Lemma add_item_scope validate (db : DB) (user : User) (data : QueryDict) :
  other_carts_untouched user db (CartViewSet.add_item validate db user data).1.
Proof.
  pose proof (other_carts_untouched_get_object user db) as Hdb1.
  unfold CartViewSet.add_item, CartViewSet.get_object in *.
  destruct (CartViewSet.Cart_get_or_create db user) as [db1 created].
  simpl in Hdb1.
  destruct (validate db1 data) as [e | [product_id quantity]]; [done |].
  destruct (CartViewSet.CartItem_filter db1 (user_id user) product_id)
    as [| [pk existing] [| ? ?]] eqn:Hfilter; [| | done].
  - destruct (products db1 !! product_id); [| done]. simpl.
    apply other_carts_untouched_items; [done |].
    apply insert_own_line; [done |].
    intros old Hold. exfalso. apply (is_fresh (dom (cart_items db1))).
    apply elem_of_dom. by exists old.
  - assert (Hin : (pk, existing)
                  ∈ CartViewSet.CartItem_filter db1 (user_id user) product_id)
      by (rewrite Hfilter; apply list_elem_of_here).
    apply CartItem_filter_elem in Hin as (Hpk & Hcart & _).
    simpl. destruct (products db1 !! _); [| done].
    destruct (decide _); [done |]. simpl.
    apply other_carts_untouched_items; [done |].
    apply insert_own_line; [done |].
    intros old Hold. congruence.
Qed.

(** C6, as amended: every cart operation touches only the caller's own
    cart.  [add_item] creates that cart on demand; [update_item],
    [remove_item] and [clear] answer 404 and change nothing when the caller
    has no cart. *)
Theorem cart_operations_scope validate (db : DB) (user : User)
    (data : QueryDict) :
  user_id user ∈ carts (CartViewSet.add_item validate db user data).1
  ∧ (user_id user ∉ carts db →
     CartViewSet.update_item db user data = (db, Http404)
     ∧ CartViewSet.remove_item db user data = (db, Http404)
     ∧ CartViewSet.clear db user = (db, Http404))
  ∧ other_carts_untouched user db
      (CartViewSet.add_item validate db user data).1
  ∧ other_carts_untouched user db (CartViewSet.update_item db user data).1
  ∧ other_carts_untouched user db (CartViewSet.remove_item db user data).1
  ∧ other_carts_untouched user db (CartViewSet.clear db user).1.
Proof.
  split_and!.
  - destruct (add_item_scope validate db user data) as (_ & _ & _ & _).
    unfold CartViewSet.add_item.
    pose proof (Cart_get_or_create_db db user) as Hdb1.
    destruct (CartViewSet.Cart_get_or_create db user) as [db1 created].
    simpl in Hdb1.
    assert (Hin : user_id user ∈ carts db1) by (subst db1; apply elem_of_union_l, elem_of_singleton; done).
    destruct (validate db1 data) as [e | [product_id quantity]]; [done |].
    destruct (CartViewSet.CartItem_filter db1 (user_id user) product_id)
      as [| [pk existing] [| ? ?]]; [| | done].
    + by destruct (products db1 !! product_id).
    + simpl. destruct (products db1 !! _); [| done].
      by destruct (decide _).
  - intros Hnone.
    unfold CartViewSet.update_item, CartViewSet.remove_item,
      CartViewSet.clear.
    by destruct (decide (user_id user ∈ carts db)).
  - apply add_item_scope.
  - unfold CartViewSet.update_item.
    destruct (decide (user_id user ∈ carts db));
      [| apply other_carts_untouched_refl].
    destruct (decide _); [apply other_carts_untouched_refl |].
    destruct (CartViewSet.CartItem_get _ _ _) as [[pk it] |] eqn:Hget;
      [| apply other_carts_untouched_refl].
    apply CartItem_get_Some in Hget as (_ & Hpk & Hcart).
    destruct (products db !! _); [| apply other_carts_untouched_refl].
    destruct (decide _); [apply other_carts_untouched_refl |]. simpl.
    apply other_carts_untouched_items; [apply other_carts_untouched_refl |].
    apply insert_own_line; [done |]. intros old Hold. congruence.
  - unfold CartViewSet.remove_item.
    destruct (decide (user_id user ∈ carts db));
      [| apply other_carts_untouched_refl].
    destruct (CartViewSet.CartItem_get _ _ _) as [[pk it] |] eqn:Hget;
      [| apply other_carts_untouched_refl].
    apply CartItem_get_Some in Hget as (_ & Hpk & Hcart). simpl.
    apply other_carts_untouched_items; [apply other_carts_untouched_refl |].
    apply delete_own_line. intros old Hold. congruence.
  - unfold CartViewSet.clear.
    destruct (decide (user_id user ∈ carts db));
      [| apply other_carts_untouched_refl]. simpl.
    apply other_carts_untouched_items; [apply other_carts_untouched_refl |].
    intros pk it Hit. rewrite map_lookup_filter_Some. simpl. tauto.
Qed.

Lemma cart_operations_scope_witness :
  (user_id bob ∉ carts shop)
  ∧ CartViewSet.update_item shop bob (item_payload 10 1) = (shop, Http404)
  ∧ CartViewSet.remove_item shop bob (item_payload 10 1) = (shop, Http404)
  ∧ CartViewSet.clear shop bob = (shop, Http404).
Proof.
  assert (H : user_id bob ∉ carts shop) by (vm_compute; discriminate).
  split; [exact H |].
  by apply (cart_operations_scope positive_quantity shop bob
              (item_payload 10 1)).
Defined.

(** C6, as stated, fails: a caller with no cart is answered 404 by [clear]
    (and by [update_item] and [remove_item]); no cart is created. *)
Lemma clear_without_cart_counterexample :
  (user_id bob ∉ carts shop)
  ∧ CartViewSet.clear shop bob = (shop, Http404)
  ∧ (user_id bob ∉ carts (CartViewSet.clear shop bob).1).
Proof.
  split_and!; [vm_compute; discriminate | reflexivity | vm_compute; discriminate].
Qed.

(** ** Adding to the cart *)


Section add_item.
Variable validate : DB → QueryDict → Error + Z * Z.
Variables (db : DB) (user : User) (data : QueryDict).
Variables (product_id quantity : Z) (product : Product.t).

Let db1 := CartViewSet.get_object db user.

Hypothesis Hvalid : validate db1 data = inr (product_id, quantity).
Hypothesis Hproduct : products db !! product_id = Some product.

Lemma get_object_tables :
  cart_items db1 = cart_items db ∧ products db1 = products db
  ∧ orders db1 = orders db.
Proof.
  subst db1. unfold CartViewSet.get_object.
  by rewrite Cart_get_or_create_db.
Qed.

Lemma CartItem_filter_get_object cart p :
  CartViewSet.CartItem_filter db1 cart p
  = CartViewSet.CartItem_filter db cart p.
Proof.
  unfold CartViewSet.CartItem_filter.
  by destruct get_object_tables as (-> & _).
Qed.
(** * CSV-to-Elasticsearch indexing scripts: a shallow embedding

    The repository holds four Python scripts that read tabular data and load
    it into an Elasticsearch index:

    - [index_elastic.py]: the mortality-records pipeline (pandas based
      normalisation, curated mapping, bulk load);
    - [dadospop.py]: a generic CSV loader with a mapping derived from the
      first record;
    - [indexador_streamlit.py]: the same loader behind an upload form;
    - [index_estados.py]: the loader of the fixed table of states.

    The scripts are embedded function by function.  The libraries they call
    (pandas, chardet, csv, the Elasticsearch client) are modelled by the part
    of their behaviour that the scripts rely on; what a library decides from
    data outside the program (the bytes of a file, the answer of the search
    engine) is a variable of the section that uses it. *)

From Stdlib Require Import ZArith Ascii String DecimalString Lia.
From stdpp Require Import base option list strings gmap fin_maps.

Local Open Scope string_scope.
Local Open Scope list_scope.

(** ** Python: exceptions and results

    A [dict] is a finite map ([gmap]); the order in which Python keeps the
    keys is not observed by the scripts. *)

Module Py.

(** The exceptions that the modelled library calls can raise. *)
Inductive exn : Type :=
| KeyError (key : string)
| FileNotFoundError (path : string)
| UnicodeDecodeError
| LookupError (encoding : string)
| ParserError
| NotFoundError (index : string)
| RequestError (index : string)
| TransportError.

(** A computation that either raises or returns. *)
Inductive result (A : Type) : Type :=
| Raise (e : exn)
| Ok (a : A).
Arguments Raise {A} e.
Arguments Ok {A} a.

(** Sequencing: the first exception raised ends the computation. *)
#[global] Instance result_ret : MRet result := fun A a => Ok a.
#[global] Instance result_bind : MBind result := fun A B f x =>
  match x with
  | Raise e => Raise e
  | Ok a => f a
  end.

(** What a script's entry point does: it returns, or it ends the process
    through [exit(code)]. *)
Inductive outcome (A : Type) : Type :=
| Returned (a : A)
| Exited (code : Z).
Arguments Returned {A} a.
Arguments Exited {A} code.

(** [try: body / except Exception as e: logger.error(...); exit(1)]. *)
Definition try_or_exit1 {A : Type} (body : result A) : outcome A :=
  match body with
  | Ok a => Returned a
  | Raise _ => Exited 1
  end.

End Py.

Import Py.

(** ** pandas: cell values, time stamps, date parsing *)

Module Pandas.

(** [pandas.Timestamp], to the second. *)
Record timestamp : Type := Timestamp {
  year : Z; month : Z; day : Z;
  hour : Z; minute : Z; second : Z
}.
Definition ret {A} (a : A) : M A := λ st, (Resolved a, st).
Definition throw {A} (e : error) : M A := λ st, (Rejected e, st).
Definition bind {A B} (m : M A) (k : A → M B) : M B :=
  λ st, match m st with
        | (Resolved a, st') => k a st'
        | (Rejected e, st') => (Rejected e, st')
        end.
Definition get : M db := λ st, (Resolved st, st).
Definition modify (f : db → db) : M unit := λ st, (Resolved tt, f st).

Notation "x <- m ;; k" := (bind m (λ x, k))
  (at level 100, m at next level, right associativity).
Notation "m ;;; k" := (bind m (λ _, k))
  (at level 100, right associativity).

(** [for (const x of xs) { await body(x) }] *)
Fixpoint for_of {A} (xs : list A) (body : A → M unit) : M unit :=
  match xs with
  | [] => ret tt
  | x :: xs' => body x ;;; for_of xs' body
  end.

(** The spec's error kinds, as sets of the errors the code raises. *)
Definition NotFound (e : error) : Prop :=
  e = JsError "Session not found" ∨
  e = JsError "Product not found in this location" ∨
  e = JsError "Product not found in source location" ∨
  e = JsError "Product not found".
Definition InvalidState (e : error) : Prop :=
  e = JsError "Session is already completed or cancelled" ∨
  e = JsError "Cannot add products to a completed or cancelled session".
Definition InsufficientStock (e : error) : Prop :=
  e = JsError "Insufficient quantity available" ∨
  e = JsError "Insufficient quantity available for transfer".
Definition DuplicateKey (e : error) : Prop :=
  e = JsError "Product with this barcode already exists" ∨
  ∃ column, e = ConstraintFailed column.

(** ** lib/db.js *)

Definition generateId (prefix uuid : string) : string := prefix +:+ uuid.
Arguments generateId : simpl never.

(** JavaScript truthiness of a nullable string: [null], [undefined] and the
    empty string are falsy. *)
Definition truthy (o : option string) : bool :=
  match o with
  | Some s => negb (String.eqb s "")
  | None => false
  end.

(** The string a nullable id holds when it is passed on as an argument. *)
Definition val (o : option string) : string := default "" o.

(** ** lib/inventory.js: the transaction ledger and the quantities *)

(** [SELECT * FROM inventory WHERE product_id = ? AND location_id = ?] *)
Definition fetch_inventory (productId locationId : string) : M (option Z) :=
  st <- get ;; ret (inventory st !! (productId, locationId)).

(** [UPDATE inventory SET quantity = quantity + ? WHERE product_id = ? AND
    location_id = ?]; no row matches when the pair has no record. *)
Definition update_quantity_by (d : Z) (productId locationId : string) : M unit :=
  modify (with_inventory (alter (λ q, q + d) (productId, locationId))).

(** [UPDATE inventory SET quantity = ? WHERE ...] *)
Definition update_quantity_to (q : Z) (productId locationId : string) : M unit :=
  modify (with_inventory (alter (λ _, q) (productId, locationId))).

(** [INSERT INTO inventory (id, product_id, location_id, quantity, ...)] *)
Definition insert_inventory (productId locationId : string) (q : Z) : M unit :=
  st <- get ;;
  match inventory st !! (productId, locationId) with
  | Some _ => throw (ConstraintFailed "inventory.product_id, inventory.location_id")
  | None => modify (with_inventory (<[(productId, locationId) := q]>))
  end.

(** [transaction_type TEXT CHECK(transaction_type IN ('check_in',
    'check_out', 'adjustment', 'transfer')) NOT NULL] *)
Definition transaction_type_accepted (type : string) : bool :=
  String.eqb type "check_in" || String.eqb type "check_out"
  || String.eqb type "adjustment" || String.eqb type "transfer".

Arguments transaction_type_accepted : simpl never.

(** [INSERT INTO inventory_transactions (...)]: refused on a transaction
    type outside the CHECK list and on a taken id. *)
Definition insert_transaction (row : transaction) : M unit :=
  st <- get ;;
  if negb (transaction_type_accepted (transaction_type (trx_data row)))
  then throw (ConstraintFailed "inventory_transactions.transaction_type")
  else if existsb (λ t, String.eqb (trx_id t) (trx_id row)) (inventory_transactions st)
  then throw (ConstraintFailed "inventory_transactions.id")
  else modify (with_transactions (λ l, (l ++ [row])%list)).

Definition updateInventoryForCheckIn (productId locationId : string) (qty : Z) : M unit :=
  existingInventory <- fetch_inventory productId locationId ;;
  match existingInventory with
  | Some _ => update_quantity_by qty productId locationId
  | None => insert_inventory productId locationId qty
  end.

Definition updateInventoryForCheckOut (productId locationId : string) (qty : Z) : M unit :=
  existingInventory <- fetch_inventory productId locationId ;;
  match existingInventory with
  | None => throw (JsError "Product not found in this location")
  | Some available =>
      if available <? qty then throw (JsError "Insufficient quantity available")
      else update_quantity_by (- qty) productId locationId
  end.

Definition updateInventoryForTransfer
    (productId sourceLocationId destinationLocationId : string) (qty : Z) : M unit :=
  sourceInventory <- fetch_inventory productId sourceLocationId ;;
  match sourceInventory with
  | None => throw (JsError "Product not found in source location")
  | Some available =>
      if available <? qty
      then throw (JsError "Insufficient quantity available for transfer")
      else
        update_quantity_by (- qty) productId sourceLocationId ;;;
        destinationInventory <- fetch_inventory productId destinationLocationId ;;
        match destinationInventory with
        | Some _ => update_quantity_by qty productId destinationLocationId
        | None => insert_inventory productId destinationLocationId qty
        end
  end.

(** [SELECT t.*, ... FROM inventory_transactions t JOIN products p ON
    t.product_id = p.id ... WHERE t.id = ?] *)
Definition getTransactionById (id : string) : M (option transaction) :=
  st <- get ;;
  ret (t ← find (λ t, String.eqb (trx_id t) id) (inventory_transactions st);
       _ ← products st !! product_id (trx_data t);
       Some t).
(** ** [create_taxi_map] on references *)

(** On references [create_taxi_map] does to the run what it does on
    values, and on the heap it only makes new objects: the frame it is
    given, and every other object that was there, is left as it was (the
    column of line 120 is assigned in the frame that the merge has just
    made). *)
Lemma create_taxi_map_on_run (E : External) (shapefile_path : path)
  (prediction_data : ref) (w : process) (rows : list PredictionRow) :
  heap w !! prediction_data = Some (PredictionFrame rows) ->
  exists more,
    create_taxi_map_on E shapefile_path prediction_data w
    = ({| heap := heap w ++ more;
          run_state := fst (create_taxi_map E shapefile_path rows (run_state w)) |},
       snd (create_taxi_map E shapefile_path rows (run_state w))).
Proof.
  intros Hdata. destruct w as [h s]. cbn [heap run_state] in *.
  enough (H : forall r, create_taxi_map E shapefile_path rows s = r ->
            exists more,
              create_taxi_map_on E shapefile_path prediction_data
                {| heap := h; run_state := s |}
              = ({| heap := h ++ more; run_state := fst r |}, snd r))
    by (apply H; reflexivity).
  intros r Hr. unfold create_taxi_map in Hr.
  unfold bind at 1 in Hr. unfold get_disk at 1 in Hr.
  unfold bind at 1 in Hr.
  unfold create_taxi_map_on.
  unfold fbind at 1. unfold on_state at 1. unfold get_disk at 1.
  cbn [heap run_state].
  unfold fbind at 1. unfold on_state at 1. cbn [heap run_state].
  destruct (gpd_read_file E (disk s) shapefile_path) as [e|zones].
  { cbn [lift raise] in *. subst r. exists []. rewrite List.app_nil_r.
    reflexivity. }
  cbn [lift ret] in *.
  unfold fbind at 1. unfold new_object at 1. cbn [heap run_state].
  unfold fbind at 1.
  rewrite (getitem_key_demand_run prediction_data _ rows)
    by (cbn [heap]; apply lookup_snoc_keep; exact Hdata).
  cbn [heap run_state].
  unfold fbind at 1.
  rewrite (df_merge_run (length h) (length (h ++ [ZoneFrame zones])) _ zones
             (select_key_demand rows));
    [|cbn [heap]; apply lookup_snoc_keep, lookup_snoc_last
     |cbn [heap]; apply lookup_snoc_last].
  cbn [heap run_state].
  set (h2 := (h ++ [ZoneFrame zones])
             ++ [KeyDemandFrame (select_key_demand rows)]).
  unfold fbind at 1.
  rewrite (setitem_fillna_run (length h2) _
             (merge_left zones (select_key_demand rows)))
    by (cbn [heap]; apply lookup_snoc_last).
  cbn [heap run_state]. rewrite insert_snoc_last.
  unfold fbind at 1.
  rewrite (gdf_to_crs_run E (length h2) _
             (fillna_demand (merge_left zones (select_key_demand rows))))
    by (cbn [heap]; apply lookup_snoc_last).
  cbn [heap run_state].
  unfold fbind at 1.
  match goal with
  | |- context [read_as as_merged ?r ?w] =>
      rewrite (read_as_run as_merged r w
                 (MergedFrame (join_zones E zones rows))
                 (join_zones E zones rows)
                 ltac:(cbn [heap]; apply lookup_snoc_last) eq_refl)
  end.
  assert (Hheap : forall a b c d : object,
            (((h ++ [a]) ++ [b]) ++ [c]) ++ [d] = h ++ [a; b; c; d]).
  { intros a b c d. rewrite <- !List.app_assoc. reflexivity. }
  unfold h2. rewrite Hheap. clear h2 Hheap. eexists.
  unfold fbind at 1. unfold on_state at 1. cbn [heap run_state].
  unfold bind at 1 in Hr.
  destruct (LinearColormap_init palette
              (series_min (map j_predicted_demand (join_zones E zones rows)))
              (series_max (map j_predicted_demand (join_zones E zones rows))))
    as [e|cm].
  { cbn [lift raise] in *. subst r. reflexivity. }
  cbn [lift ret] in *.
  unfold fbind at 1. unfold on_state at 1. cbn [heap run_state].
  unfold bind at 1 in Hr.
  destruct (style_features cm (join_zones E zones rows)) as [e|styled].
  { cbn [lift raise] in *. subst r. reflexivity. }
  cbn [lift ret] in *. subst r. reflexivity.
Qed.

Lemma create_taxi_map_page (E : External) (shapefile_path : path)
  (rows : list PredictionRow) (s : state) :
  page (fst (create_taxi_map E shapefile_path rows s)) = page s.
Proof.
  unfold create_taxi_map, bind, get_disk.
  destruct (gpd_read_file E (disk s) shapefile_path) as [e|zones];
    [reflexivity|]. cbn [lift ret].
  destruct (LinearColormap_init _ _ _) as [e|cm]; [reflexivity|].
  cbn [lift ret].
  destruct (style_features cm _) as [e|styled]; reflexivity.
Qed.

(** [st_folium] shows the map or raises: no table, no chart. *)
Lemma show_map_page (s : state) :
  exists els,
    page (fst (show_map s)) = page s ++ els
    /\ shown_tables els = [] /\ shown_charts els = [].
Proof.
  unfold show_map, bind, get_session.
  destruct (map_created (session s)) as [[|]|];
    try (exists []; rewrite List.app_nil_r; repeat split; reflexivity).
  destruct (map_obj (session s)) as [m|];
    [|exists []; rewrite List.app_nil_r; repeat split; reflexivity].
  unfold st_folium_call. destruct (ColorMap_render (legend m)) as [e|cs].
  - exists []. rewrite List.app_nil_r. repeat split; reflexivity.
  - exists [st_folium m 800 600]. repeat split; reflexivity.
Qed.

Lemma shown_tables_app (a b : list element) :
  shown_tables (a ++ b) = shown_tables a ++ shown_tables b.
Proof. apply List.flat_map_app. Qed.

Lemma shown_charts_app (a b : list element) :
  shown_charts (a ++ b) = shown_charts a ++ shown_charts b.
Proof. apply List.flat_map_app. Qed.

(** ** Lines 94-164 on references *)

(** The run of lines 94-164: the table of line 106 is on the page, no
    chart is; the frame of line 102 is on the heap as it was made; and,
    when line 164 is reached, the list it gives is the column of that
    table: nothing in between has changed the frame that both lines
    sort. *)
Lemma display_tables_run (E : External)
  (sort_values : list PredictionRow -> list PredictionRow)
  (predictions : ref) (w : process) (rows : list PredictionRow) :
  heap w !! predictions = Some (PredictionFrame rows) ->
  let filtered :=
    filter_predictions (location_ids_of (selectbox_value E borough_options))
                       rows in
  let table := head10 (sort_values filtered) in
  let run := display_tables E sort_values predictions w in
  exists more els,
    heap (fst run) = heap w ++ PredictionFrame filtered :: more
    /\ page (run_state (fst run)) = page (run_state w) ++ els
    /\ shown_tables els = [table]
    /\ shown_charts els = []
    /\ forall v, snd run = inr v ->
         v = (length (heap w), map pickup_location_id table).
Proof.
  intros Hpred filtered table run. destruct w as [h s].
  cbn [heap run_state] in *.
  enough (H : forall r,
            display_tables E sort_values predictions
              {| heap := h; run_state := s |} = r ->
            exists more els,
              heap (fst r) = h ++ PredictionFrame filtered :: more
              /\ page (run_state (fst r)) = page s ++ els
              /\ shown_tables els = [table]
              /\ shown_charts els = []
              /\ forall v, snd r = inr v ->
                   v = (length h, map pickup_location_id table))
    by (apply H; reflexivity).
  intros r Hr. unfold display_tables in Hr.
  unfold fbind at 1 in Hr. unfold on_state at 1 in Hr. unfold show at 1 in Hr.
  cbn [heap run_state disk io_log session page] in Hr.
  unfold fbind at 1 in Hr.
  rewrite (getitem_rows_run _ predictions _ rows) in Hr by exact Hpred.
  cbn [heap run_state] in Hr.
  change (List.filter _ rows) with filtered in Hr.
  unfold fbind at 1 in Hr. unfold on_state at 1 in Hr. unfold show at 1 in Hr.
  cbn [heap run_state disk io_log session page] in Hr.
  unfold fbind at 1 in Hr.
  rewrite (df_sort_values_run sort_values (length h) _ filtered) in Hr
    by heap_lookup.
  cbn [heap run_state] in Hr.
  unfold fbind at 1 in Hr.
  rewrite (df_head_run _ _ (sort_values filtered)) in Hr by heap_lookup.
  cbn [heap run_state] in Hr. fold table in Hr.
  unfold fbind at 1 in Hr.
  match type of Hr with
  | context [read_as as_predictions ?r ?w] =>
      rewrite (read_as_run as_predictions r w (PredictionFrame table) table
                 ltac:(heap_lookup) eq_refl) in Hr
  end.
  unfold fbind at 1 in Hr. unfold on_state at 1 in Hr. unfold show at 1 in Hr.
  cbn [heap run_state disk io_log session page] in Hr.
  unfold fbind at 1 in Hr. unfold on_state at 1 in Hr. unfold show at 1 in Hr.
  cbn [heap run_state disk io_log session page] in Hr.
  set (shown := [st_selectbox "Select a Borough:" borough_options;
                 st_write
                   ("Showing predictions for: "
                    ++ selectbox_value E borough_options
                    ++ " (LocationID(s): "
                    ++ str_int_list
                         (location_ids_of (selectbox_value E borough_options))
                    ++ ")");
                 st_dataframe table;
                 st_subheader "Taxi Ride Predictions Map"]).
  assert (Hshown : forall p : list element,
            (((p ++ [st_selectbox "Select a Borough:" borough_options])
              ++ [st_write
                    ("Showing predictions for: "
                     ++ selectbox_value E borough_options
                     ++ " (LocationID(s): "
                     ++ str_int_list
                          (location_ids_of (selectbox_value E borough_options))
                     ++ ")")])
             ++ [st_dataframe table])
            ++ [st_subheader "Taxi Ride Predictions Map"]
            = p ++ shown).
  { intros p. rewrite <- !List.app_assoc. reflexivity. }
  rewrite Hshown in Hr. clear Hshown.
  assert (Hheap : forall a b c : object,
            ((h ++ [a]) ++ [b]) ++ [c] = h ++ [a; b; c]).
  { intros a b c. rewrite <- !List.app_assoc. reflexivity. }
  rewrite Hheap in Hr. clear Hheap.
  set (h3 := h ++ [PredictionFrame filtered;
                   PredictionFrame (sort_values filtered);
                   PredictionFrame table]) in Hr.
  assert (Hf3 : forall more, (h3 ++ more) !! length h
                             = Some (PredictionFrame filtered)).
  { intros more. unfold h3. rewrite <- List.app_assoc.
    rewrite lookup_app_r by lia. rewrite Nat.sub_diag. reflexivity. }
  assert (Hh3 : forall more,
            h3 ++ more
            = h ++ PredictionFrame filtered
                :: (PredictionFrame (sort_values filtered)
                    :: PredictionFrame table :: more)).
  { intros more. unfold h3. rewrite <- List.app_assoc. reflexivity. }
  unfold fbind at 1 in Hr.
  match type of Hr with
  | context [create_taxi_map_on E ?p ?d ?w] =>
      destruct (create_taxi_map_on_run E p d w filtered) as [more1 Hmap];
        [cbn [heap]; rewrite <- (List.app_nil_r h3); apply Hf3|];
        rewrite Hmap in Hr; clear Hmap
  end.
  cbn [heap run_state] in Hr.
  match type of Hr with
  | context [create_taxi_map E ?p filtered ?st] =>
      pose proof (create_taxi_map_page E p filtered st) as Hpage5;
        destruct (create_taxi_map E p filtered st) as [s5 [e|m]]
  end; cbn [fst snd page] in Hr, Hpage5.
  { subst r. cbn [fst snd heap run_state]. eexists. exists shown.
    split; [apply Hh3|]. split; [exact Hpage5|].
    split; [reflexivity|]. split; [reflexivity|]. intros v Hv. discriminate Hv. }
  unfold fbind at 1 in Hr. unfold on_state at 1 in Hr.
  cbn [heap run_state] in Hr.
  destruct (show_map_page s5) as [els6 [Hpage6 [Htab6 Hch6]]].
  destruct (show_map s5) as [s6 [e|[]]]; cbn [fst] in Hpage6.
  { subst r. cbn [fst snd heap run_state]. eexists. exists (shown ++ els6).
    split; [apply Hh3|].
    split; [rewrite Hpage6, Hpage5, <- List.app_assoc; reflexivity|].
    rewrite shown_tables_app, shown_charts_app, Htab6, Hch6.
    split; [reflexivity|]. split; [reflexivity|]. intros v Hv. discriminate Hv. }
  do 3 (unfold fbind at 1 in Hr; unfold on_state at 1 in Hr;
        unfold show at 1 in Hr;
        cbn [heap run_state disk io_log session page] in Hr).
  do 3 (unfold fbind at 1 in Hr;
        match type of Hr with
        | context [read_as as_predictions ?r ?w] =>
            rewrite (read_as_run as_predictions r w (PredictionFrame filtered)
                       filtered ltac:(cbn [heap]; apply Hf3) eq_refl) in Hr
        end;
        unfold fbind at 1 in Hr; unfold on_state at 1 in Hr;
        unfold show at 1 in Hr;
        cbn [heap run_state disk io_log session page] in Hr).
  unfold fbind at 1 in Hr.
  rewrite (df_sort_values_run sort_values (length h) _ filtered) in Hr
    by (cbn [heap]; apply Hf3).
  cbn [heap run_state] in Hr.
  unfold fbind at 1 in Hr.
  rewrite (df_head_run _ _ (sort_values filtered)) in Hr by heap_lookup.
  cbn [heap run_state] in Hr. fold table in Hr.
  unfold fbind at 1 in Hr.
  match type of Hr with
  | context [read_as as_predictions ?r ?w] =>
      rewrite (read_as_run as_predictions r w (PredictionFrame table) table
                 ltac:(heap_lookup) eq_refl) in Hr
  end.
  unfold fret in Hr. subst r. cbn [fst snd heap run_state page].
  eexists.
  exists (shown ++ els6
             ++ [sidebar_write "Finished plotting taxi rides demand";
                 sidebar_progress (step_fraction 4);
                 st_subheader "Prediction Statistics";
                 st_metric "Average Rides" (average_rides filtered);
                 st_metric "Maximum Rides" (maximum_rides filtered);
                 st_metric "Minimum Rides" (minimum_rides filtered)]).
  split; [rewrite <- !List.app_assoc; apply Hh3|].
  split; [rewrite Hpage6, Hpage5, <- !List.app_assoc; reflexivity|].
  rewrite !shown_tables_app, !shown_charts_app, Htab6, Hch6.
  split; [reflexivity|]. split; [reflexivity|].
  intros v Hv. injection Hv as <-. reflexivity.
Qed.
· · ·
— Work order —
Filter the records above down to the lines that hold the string "does".

— Output for this exercise —
(** What a script's entry point does: it returns, or it ends the process
(** On references [create_taxi_map] does to the run what it does on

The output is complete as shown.